▶ _Task inputs_:
Lemma runs_expr v e : wf e = true -> runs v e.
Proof.
  induction e as [whole frac|i|tok|tok a IHa|f l IHl|tok a b IHa IHb|a b c IHa IHb IHc] using expr_rect'; intros Hw.
  - intros code pc st s Hat Hn. cbn [wf postfix need value fst snd] in *.
    apply andb_prop in Hw as [[[Hd Hf]%andb_prop _]%andb_prop _].
    rewrite <- (literal_exact _ _ Hd Hf) at 2. apply pushes_const; [apply f64_of_decimal_valid|lia|done].
  - intros code pc st s Hat Hn. cbn [wf postfix need value fst snd] in *. zbool. apply pushes_var; [lia|lia|done].
  - intros code pc st s Hat Hn. cbn [wf postfix need value] in *. apply bool_decide_eq_true in Hw.
    apply pushes_word; [done|lia|done].
  - intros code pc st s Hat Hn. cbn [wf postfix need value] in *. apply andb_prop in Hw as [Ht Hw].
    apply bool_decide_eq_true in Ht. apply code_at_app in Hat as [Hca Hop]. pose proof (need_pos a Hw).
    specialize (IHa Hw code pc st s Hca). destruct (value v a s) as [x s1]. cbn [fst snd] in *.
    rewrite bytes_app, length_app, Nat.add_assoc. eapply reaches_trans; [apply IHa; lia|].
    apply run_apply; [by apply apply_unary|lia|done].
  - pose proof (need_pos _ Hw). intros code pc st s Hat Hn. rewrite value_call. cbn [wf postfix need] in *.
    apply andb_prop in Hw as [Hc Hw]. apply code_at_app in Hat as [Hcl Hop].
    pose proof (runs_args v l IHl Hw code pc st s Hcl) as Hr. pose proof (values_length v l s) as Hlen.
    destruct (values v l s) as [xs s1]. cbn [fst snd] in *.
    rewrite bytes_app, length_app, Nat.add_assoc. eapply reaches_trans; [apply Hr; lia|].
    apply run_apply; [by apply apply_call|lia|done].
  - intros code pc st s Hat Hn. cbn [wf postfix need value] in *. apply andb_prop in Hw as [[Ht Hwa]%andb_prop Hwb].
    apply code_at_app in Hat as [Hca Hat]. apply code_at_app in Hat as [Hcb Hop].
    pose proof (need_pos a Hwa). pose proof (need_pos b Hwb).
    specialize (IHa Hwa code pc st s Hca). destruct (value v a s) as [x s1]. cbn [fst snd] in *.
    specialize (IHb Hwb code _ (st ++ [x]) s1 Hcb). destruct (value v b s1) as [y s2]. cbn [fst snd] in *.
    rewrite !bytes_app, !length_app, !Nat.add_assoc. eapply reaches_trans; [apply IHa; lia|].
    eapply reaches_trans; [apply IHb; rewrite length_app; simpl; lia|]. rewrite <- app_assoc.
    apply run_apply; [by apply apply_binary|lia|done].
  - pose proof Hw as Hw'. cbn [wf] in Hw'. apply andb_prop in Hw' as [[Hwa Hwb]%andb_prop Hwc].
    apply runs_cond; auto.
Qed.
End Run.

▶ _What to do_:
Each line above must be retyped exactly.

▶ _Answer to the problem_:
Lemma runs_expr v e : wf e = true -> runs v e.
Proof.
  induction e as [whole frac|i|tok|tok a IHa|f l IHl|tok a b IHa IHb|a b c IHa IHb IHc] using expr_rect'; intros Hw.
  - intros code pc st s Hat Hn. cbn [wf postfix need value fst snd] in *.
    apply andb_prop in Hw as [[[Hd Hf]%andb_prop _]%andb_prop _].
    rewrite <- (literal_exact _ _ Hd Hf) at 2. apply pushes_const; [apply f64_of_decimal_valid|lia|done].
  - intros code pc st s Hat Hn. cbn [wf postfix need value fst snd] in *. zbool. apply pushes_var; [lia|lia|done].
  - intros code pc st s Hat Hn. cbn [wf postfix need value] in *. apply bool_decide_eq_true in Hw.
    apply pushes_word; [done|lia|done].
  - intros code pc st s Hat Hn. cbn [wf postfix need value] in *. apply andb_prop in Hw as [Ht Hw].
    apply bool_decide_eq_true in Ht. apply code_at_app in Hat as [Hca Hop]. pose proof (need_pos a Hw).
    specialize (IHa Hw code pc st s Hca). destruct (value v a s) as [x s1]. cbn [fst snd] in *.
    rewrite bytes_app, length_app, Nat.add_assoc. eapply reaches_trans; [apply IHa; lia|].
    apply run_apply; [by apply apply_unary|lia|done].
  - pose proof (need_pos _ Hw). intros code pc st s Hat Hn. rewrite value_call. cbn [wf postfix need] in *.
    apply andb_prop in Hw as [Hc Hw]. apply code_at_app in Hat as [Hcl Hop].
    pose proof (runs_args v l IHl Hw code pc st s Hcl) as Hr. pose proof (values_length v l s) as Hlen.
    destruct (values v l s) as [xs s1]. cbn [fst snd] in *.
    rewrite bytes_app, length_app, Nat.add_assoc. eapply reaches_trans; [apply Hr; lia|].
    apply run_apply; [by apply apply_call|lia|done].
  - intros code pc st s Hat Hn. cbn [wf postfix need value] in *. apply andb_prop in Hw as [[Ht Hwa]%andb_prop Hwb].
    apply code_at_app in Hat as [Hca Hat]. apply code_at_app in Hat as [Hcb Hop].
    pose proof (need_pos a Hwa). pose proof (need_pos b Hwb).
    specialize (IHa Hwa code pc st s Hca). destruct (value v a s) as [x s1]. cbn [fst snd] in *.
    specialize (IHb Hwb code _ (st ++ [x]) s1 Hcb). destruct (value v b s1) as [y s2]. cbn [fst snd] in *.
    rewrite !bytes_app, !length_app, !Nat.add_assoc. eapply reaches_trans; [apply IHa; lia|].
    eapply reaches_trans; [apply IHb; rewrite length_app; simpl; lia|]. rewrite <- app_assoc.
    apply run_apply; [by apply apply_binary|lia|done].
  - pose proof Hw as Hw'. cbn [wf] in Hw'. apply andb_prop in Hw' as [[Hwa Hwb]%andb_prop Hwc].
    apply runs_cond; auto.
Qed.
End Run.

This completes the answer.